##### Entries provided

(* ===== verification/Tracker.v ===== *)
(** * In-flight requests (src/pkg/command/tracker.go)

    The tracker matches the results of executed commands with the channels of
    the client handlers that wait for them.  A channel is an identifier; the
    sends and closes are the output of each operation, in order. *)
From S2P Require Import Prelude Command.

(** A response channel, and what the tracker does on it. *)
Abbreviation chan := nat (only parsing).
Inductive chan_event :=
| Send (c : chan) (r : CommandResult)
| Close (c : chan).

(** [trackerID{target, id}]. *)
Abbreviation trackerID := (Z * Z)%type (only parsing).
Definition cmd_tid (c : Command) : trackerID := (c_Target c, c_Timestamp c).
Definition res_tid (r : CommandResult) : trackerID := (cr_Target r, cr_Timestamp r).

Record Tracker := mkTracker {
  t_requests : gmap trackerID chan;
  t_responses : gmap trackerID CommandResult;
}.

Definition MakeTracker : Tracker := mkTracker ∅ ∅.

(** The new tracker, the sends, and the method's result. *)
Definition Tracker_Register (cmd : Command) (c : chan) (pr : Tracker)
    : Tracker * list chan_event * bool :=
  let tid := cmd_tid cmd in
  match t_responses pr !! tid with
  | Some res => (pr, [Send c res], false)
  | None =>
      match t_requests pr !! tid with
      | None => (mkTracker (<[tid := c]> (t_requests pr)) (t_responses pr), [], true)
      | Some _ => (pr, [], false)
      end
  end.

Definition Tracker_Finish (cp : CommandResult) (pr : Tracker) : Tracker * list chan_event :=
  let tid := res_tid cp in
  match t_requests pr !! tid with
  | Some ret => (mkTracker (delete tid (t_requests pr)) (t_responses pr), [Send ret cp])
  | None => (mkTracker (t_requests pr) (<[tid := cp]> (t_responses pr)), [])
  end.

(** [order] is the order in which Go ranges over the map: any list of its
    entries. *)
Definition Tracker_FinishAll (order : list (trackerID * chan)) (pr : Tracker)
    : Tracker * list chan_event :=
  (mkTracker (foldr (λ x, delete x.1) (t_requests pr) order) (t_responses pr),
   (λ x, Close x.2) <$> order).

(** ** A run of the tracker *)
Inductive tracker_op := OpRegister (cmd : Command) (c : chan) | OpFinish (r : CommandResult).

Definition tracker_step (op : tracker_op) (pr : Tracker) : Tracker * list chan_event :=
  match op with
  | OpRegister cmd c => (Tracker_Register cmd c pr).1
  | OpFinish r => Tracker_Finish r pr
  end.

Fixpoint tracker_run (ops : list tracker_op) (pr : Tracker) : Tracker * list chan_event :=
  match ops with
  | [] => (pr, [])
  | op :: ops =>
      let '(pr, out) := tracker_step op pr in
      let '(pr, out') := tracker_run ops pr in (pr, out ++ out')
  end.

(** The channels registered for a request, in order. *)
Definition registered (ops : list tracker_op) : list (chan * trackerID) :=
  omap (λ op, match op with
              | OpRegister cmd c => Some (c, cmd_tid cmd)
              | OpFinish _ => None
              end) ops.

Definition sent_on (out : list chan_event) : list (chan * trackerID) :=
  omap (λ e, match e with Send c r => Some (c, res_tid r) | Close _ => None end) out.

(** The state after a prefix [ops] of a run: what it holds comes from [ops]. *)
Record tracker_ok (ops : list tracker_op) (pr : Tracker) : Prop := {
  ok_requests tid c : t_requests pr !! tid = Some c → (c, tid) ∈ registered ops;
  ok_responses tid r : t_responses pr !! tid = Some r →
    OpFinish r ∈ ops ∧ res_tid r = tid;
}.

Lemma registered_app ops1 ops2 : registered (ops1 ++ ops2) = registered ops1 ++ registered ops2.
Proof. apply omap_app. Qed.

Lemma tracker_ok_app ops ops' pr : tracker_ok ops pr → tracker_ok (ops ++ ops') pr.
Proof.
  intros [Hreq Hres]. split.
  - intros tid c ?%Hreq. rewrite registered_app, elem_of_app. by left.
  - intros tid r [??]%Hres. rewrite elem_of_app. auto.
Qed.

Lemma tracker_step_ok ops op pr pr' out :
  tracker_ok ops pr → tracker_step op pr = (pr', out) →
  tracker_ok (ops ++ [op]) pr' ∧
  ∀ c r, Send c r ∈ out →
    OpFinish r ∈ ops ++ [op] ∧ (c, res_tid r) ∈ registered (ops ++ [op]).
Proof.
  intros Hok. pose proof (tracker_ok_app _ [op] _ Hok) as [Hreq Hres]. destruct op as [cmd c|r]; simpl.
  - unfold Tracker_Register. destruct (t_responses pr !! _) as [r|] eqn:Hr.
    + intros [= <- <-]. split; [done|].
      intros c' r'. rewrite list_elem_of_singleton. intros [= -> ->].
      apply Hres in Hr as [Hr Htid]. split; [done|].
      rewrite registered_app, elem_of_app, Htid. right. by left.
    + destruct (t_requests pr !! _) eqn:Hq; intros [= <- <-];
        (split; [|by intros ?? ?%not_elem_of_nil]).
      { done. }
      split; simpl; [|done]. intros tid c'. rewrite lookup_insert_Some.
      intros [[<- <-]|[_ ?]]; [|by apply Hreq].
      rewrite registered_app, elem_of_app. right. by left.
  - assert (OpFinish r ∈ ops ++ [OpFinish r]) by (rewrite elem_of_app; right; by left).
    unfold Tracker_Finish. destruct (t_requests pr !! _) as [c|] eqn:Hq; intros [= <- <-].
    + split.
      { split; simpl; [|done]. intros tid c' [??]%lookup_delete_Some. by apply Hreq. }
      intros c' r'. rewrite list_elem_of_singleton. intros [= -> ->]. auto.
    + split; [|by intros ?? ?%not_elem_of_nil]. split; simpl; [done|].
      intros tid r'. rewrite lookup_insert_Some. intros [[<- <-]|[_ ?]]; auto.
Qed.

Lemma tracker_run_ok ops0 ops pr pr' out :
  tracker_ok ops0 pr → tracker_run ops pr = (pr', out) →
  ∀ c r, Send c r ∈ out → OpFinish r ∈ ops0 ++ ops ∧ (c, res_tid r) ∈ registered (ops0 ++ ops).
Proof.
  revert ops0 pr out. induction ops as [|op ops IH]; intros ops0 pr out Hok Hr; simpl in Hr.
  { simplify_eq. by intros ?? ?%not_elem_of_nil. }
  destruct (tracker_step op pr) as [pr1 out1] eqn:Hs.
  destruct (tracker_run ops pr1) as [pr2 out2] eqn:Hr2. simplify_eq.
  destruct (tracker_step_ok _ _ _ _ _ Hok Hs) as [Hok1 Hout1].
  intros c r [Hc|Hc]%elem_of_app.
  - apply Hout1 in Hc as [??].
    change (op :: ops) with ([op] ++ ops). rewrite (assoc (++)).
    rewrite registered_app. split; apply elem_of_app; auto.
  - specialize (IH (ops0 ++ [op]) pr1 out2 Hok1 Hr2 c r Hc).
    by rewrite <-app_assoc in IH.
Qed.

(** How many sends a channel got plus whether it still waits, against how often
    it was registered: a channel is never sent more results than registrations. *)
Definition waits (c : chan) (pr : Tracker) : nat :=
  size (filter (λ x : trackerID * chan, x.2 = c) (t_requests pr)).
Definition one (c c' : chan) : nat := if decide (c' = c) then 1 else 0.
Definition count_sends (c : chan) (out : list chan_event) : nat :=
  sum_list_with (λ e, match e with Send c' _ => one c c' | Close _ => 0 end) out.
Definition count_registers (c : chan) (ops : list tracker_op) : nat :=
  sum_list_with (λ op, match op with OpRegister _ c' => one c c' | OpFinish _ => 0 end) ops.

Lemma waits_insert c c' tid pr :
  t_requests pr !! tid = None →
  waits c (mkTracker (<[tid := c']> (t_requests pr)) (t_responses pr)) =
  one c c' + waits c pr.
Proof.
  intros Hn. unfold waits, one. simpl. rewrite map_filter_insert. simpl. case_decide.
  - rewrite map_size_insert_None; [done|].
    apply map_lookup_filter_None. by left.
  - by rewrite delete_id.
Qed.

Lemma waits_delete c c' tid pr :
  t_requests pr !! tid = Some c' →
  one c c' + waits c (mkTracker (delete tid (t_requests pr)) (t_responses pr)) = waits c pr.
Proof.
  intros Hs. set (pr0 := mkTracker (delete tid (t_requests pr)) (t_responses pr)).
  assert (pr = mkTracker (<[tid := c']> (t_requests pr0)) (t_responses pr0)) as Heq.
  { unfold pr0. simpl. rewrite insert_delete_id by done. by destruct pr. }
  rewrite Heq, (waits_insert c c' tid pr0); [done|]. apply lookup_delete_eq.
Qed.

Lemma tracker_step_sends c op pr pr' out :
  tracker_step op pr = (pr', out) →
  count_sends c out + waits c pr' ≤ count_registers c [op] + waits c pr.
Proof.
  destruct op as [cmd c'|r]; simpl.
  - unfold Tracker_Register. destruct (t_responses pr !! _) as [r|] eqn:Hr.
    + intros [= <- <-]. simpl. lia.
    + destruct (t_requests pr !! _) eqn:Hq; intros [= <- <-]; simpl; [lia|].
      rewrite waits_insert by done. lia.
  - unfold Tracker_Finish. destruct (t_requests pr !! _) as [c'|] eqn:Hq; intros [= <- <-].
    + rewrite <-(waits_delete c c' _ _ Hq). simpl. lia.
    + done.
Qed.

Lemma tracker_run_sends c ops pr pr' out :
  tracker_run ops pr = (pr', out) →
  count_sends c out + waits c pr' ≤ count_registers c ops + waits c pr.
Proof.
  revert pr out. induction ops as [|op ops IH]; intros pr out Hr; simpl in Hr.
  { by simplify_eq. }
  destruct (tracker_step op pr) as [pr1 out1] eqn:Hs.
  destruct (tracker_run ops pr1) as [pr2 out2] eqn:Hr2. simplify_eq.
  apply (tracker_step_sends c) in Hs. specialize (IH pr1 out2 Hr2).
  unfold count_sends, count_registers in *. rewrite sum_list_with_app. simpl in *. lia.
Qed.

##########

Exercise prompt: If a line in the listing has "Lemma" in it, report that line.

Output for this task:
Lemma registered_app ops1 ops2 : registered (ops1 ++ ops2) = registered ops1 ++ registered ops2.
Lemma tracker_ok_app ops ops' pr : tracker_ok ops pr → tracker_ok (ops ++ ops') pr.
Lemma tracker_step_ok ops op pr pr' out :
Lemma tracker_run_ok ops0 ops pr pr' out :
Lemma waits_insert c c' tid pr :
Lemma waits_delete c c' tid pr :
Lemma tracker_step_sends c op pr pr' out :
Lemma tracker_run_sends c ops pr pr' out :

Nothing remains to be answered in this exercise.